# Sudden (Dangerous) Personality Change



## shesinthebarn (Aug 1, 2009)

It could very well be something physically bothering her. Is she funny when she's in heat? Tis' the season...


----------



## Allison Finch (Oct 21, 2009)

Do you have any new barn workers? If so, watch to make sure they aren't abusing any horses. 

I have seen instances of behavior changes in horses that coincided with a new worker. Turns out that person was beating some of the horses.

Just wondering.....


----------



## Brighteyes (Mar 8, 2009)

shesinthebarn said:


> It could very well be something physically bothering her. Is she funny when she's in heat? Tis' the season...


 
I don't think that's it. She's usually good, even in season. Plus, this behavior doesn't stop and start. It's been constant for about two months.

As far as some physically bothering her, maybe... What could it be though? She can't be sore... She's not worked that hard... Her feet as taken care of...Teeth floated...


----------



## Brighteyes (Mar 8, 2009)

Allison Finch said:


> Do you have any new barn workers? If so, watch to make sure they aren't abusing any horses.
> 
> I have seen instances of behavior changes in horses that coincided with a new worker. Turns out that person was beating some of the horses.
> 
> Just wondering.....


 
We have new students, but they are five, eight, and ten... One of them is rough with her though.
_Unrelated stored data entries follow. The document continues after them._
Lemma Zdigits2_spec (m : Z) : 0 < m -> 2 ^ (Zdigits2 m - 1) <= m < 2 ^ Zdigits2 m.
Proof.
  intros Hm. destruct m as [|p|p]; try lia. simpl Zdigits2.
  rewrite digits2_pos_size.
  pose proof (Pos.size_gt p) as Hgt. apply Pos2Z.pos_lt_pos in Hgt.
  rewrite Pos2Z.inj_pow in Hgt.
  pose proof (Pos.size_le p) as Hle. apply Pos2Z.pos_le_pos in Hle.
  rewrite Pos2Z.inj_pow in Hle.
  split; [|exact Hgt].
  replace (Zpos (Pos.size p)) with (Zpos (Pos.size p) - 1 + 1) in Hle by lia.
  rewrite Z.pow_add_r in Hle by lia. change (2 ^ 1) with 2 in Hle. lia.
Qed.

(** A number in [[2^(k-1), 2^k)] has exactly [k] digits. *)
Lemma Zdigits2_exact (m k : Z) : 2 ^ (k - 1) <= m < 2 ^ k -> 0 < k -> Zdigits2 m = k.
Proof.
  intros [Hlo Hhi] Hk.
  assert (Hm : 0 < m) by (pose proof (Z.pow_pos_nonneg 2 (k - 1)); lia).
  pose proof (Zdigits2_spec m Hm) as [Hdlo Hdhi].
  pose proof (Zdigits2_bound m k ltac:(lia) ltac:(lia)) as Hd.
  pose proof (Zdigits2_nonneg m) as Hd0.
  assert (k - 1 < Zdigits2 m) by (apply (Z.pow_lt_mono_r_iff 2); lia).
  lia.
Qed.

(** A mantissa that already has [prec] digits is kept as it is. *)
Lemma binary_round_aux_exact (s : bool) (m : positive) (e : Z) :
  2 ^ (prec - 1) <= Zpos m < 2 ^ prec ->
  3 - emax - prec <= e <= emax - prec ->
  binary_round_aux prec emax s (Zpos m) e loc_Exact = S754_finite s m e.
Proof.
  intros Hm He.
  pose proof (Zdigits2_exact (Zpos m) prec Hm ltac:(lia)) as Hd.
  assert (Hshift : fexp prec emax (Zdigits2 (Zpos m) + e) - e = 0).
  { rewrite Hd. unfold fexp, emin. lia. }
  unfold binary_round_aux, shr_fexp. rewrite Hshift. cbn [shr shr_record_of_loc].
  cbn [shr_m loc_of_shr_record round_nearest_even]. rewrite Hshift.
  cbn [shr shr_record_of_loc shr_m].
  destruct (Z.leb_spec e (emax - prec)); [reflexivity | lia].
Qed.

(** Rounding a mantissa [m] of [d >= prec] digits at exponent [e]: the
    result is finite and, counted in units of [2^e], lies within
    [3 * 2^(d - prec)] of [m]. *)
Lemma binary_round_aux_value (s : bool) (m e : Z) (l : location) :
  2 ^ (prec - 1) <= m ->
  3 - emax - prec <= e ->
  e + (Zdigits2 m - prec) + 1 <= emax - prec ->
  match binary_round_aux prec emax s m e l with
  | S754_finite s' m' e' =>
      s' = s /\ e <= e'
      /\ m - 3 * 2 ^ (Zdigits2 m - prec) < Zpos m' * 2 ^ (e' - e)
         <= m + 2 ^ (Zdigits2 m - prec)
  | _ => False
  end.
Proof.
  intros Hm He Hover.
  assert (Hpow : 0 < 2 ^ (prec - 1)) by (apply Z.pow_pos_nonneg; lia).
  assert (Hmpos : 0 < m) by lia.
  pose proof (Zdigits2_spec m Hmpos) as [Hdlo Hdhi].
  pose proof (Zdigits2_nonneg m) as Hd0.
  set (d := Zdigits2 m) in *.
  assert (Hd : prec <= d).
  { assert (prec - 1 < d) by (apply (Z.pow_lt_mono_r_iff 2); lia). lia. }
  set (n1 := d - prec) in *.
  assert (Hshift1 : fexp prec emax (d + e) - e = n1) by (unfold fexp, emin, n1; lia).
  unfold binary_round_aux, shr_fexp. fold d. rewrite Hshift1.
  pose proof (shr_value (shr_record_of_loc m l) e n1) as Hs1.
  rewrite shr_m_of_loc in Hs1. specialize (Hs1 ltac:(lia) ltac:(lia)).
  destruct (shr (shr_record_of_loc m l) e n1) as [r1 e1]. cbn [fst snd] in Hs1.
  destruct Hs1 as [Hm1 He1].
  set (a := 2 ^ n1) in *.
  assert (Ha : 0 < a) by (apply Z.pow_pos_nonneg; lia).
  assert (Ha1 : a * 2 ^ (prec - 1) = 2 ^ (d - 1)).
  { unfold a. rewrite <- Z.pow_add_r by lia. f_equal. unfold n1. lia. }
  assert (Ha2 : a * 2 ^ prec = 2 ^ d).
  { unfold a. rewrite <- Z.pow_add_r by lia. f_equal. unfold n1. lia. }
  pose proof (Z.mul_div_le m a Ha) as Hdiv1.
  pose proof (Z.mul_succ_div_gt m a Ha) as Hdiv2.
  rewrite <- Hm1 in Hdiv1, Hdiv2.
  set (m1' := shr_m r1) in *.
  assert (Hm1lo : 2 ^ (prec - 1) <= m1').
  { rewrite Hm1. apply Z.div_le_lower_bound; lia. }
  assert (Hm1hi : m1' < 2 ^ prec).
  { rewrite Hm1. apply Z.div_lt_upper_bound; lia. }
  pose proof (round_nearest_even_bounds m1' (loc_of_shr_record r1)) as Hround.
  set (m1 := round_nearest_even m1' (loc_of_shr_record r1)) in *.
  assert (Hm1pos : 0 < m1) by lia.
  pose proof (Zdigits2_spec m1 Hm1pos) as [Hd1lo Hd1hi].
  pose proof (Zdigits2_nonneg m1) as Hd10.
  set (d1 := Zdigits2 m1) in *.
  assert (Hd1 : prec <= d1 <= prec + 1).
  { split.
    - assert (prec - 1 < d1) by (apply (Z.pow_lt_mono_r_iff 2); lia). lia.
    - assert (d1 - 1 <= prec) by (apply (Z.pow_le_mono_r_iff 2); lia). lia. }
  set (n2 := d1 - prec) in *.
  assert (Hshift2 : fexp prec emax (d1 + e1) - e1 = n2) by (unfold fexp, emin, n2; lia).
  rewrite Hshift2.
  pose proof (shr_value (shr_record_of_loc m1 loc_Exact) e1 n2) as Hs2.
  rewrite shr_m_of_loc in Hs2. specialize (Hs2 ltac:(lia) ltac:(lia)).
  destruct (shr (shr_record_of_loc m1 loc_Exact) e1 n2) as [r2 e2]. cbn [fst snd] in Hs2.
  destruct Hs2 as [Hm2 He2].
  set (b := 2 ^ n2) in *.
  assert (Hb : b = 1 \/ b = 2).
  { unfold b. assert (n2 = 0 \/ n2 = 1) as [-> | ->] by lia; [left | right]; reflexivity. }
  assert (Hbpos : 0 < b) by lia.
  pose proof (Z.mul_div_le m1 b Hbpos) as Hdiv3.
  pose proof (Z.mul_succ_div_gt m1 b Hbpos) as Hdiv4.
  rewrite <- Hm2 in Hdiv3, Hdiv4.
  assert (H2 : 2 <= 2 ^ (prec - 1)).
  { change 2 with (2 ^ 1) at 1. apply Z.pow_le_mono_r; lia. }
  assert (Hm2pos : 0 < shr_m r2) by nia.
  destruct (shr_m r2) as [|m'|m'] eqn:Hr2; try lia.
  destruct (Z.leb_spec e2 (emax - prec)); [|lia].
  split; [reflexivity|]. split; [lia|].
  replace (e2 - e) with (n1 + n2) by lia.
  rewrite Z.pow_add_r by lia. fold a b. nia.
Qed.

End Value.

End RoundingValue.

(** ** The output length of [librosa.resample] *)

Module LibrosaLength.

Import RoundingFacts RoundingValue.

Lemma prec64_ok : 2 <= prec64.
Proof. unfold prec64. lia. Qed.

(** [float(z)] is exact below [2^53]: a mantissa of 53 digits. *)
Lemma of_Z64_exact (z : Z) :
  0 < z < 2 ^ 53 ->
  exists m e,
    of_Z64 z = S754_finite false m e
    /\ -52 <= e <= 0 /\ Zpos m = z * 2 ^ (- e) /\ 2 ^ 52 <= Zpos m < 2 ^ 53.
Proof.
  intros Hz. destruct z as [|p|p]; try lia.
  unfold of_Z64, binary_normalize, binary_round.
  pose proof (Zdigits2_spec (Zpos p) ltac:(lia)) as [Hlo Hhi]. simpl Zdigits2 in Hlo, Hhi.
  set (d := Zpos (digits2_pos p)) in *.
  assert (Hd : 1 <= d <= 53).
  { split; [unfold d; lia|].
    assert (d - 1 < 53) by (apply (Z.pow_lt_mono_r_iff 2); lia). lia. }
  assert (Hf : fexp prec64 emax64 (d + 0) = d - 53)
    by (unfold fexp, emin, prec64, emax64; lia).
  rewrite Hf.
  pose proof (shl_align_bounds p 0 (d - 53)) as [Hez Hmz].
  destruct (shl_align p 0 (d - 53)) as [mz ez]. cbn [fst snd] in Hez, Hmz.
  replace (Z.min 0 (d - 53)) with (d - 53) in Hez, Hmz by lia. subst ez.
  replace (0 - (d - 53)) with (53 - d) in Hmz by lia.
  assert (Hsplit : 2 ^ 52 = 2 ^ (d - 1) * 2 ^ (53 - d)).
  { rewrite <- Z.pow_add_r by lia. f_equal. lia. }
  assert (Hsplit' : 2 ^ 53 = 2 ^ d * 2 ^ (53 - d)).
  { rewrite <- Z.pow_add_r by lia. f_equal. lia. }
  assert (Hpos : 0 < 2 ^ (53 - d)) by (apply Z.pow_pos_nonneg; lia).
  assert (Hrange : 2 ^ 52 <= Zpos mz < 2 ^ 53).
  { rewrite Hmz, Hsplit, Hsplit'. split; nia. }
  exists mz, (d - 53). split.
  - apply (binary_round_aux_exact prec64 emax64 prec64_ok); [exact Hrange|].
    unfold prec64, emax64. lia.
  - split; [lia|]. split; [|exact Hrange].
    rewrite Hmz. f_equal. f_equal. lia.
Qed.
The water crossing thing did start when the rough little kid was riding her... Could that have done it? I don't mean hitting her rough, but always yelling and using a harsh voice, not asking nicely and then harder, just skipping to the hard... 

But that's just one little kid. Could one kid do all that?


----------



## MyBoyPuck (Mar 27, 2009)

Lyme disease maybe? Makes for a nasty personality change in a lot of horses.


----------



## Delfina (Feb 12, 2010)

Little kids being rough *can* change a horse's attitude. Lesson horse I was riding has been wrecked by small kids yanking on his mouth with a curb. I can barely ride him now, he's about as responsive as a brick. He's calm and quiet, wouldn't run off or anything and is definitely not spooky but good luck going anywhere *he* does not feel like going. After wrecking my elbow trying to trot him in a circle, I am done.


----------



## Pidge (Sep 5, 2009)

If its nothing physical like feet or teeth has she changed sizes? like weight an such? if so the saddle may no longer fit properly and may be hurting her but this is unlikely esspecially if she isnt getting any saddle sores or such.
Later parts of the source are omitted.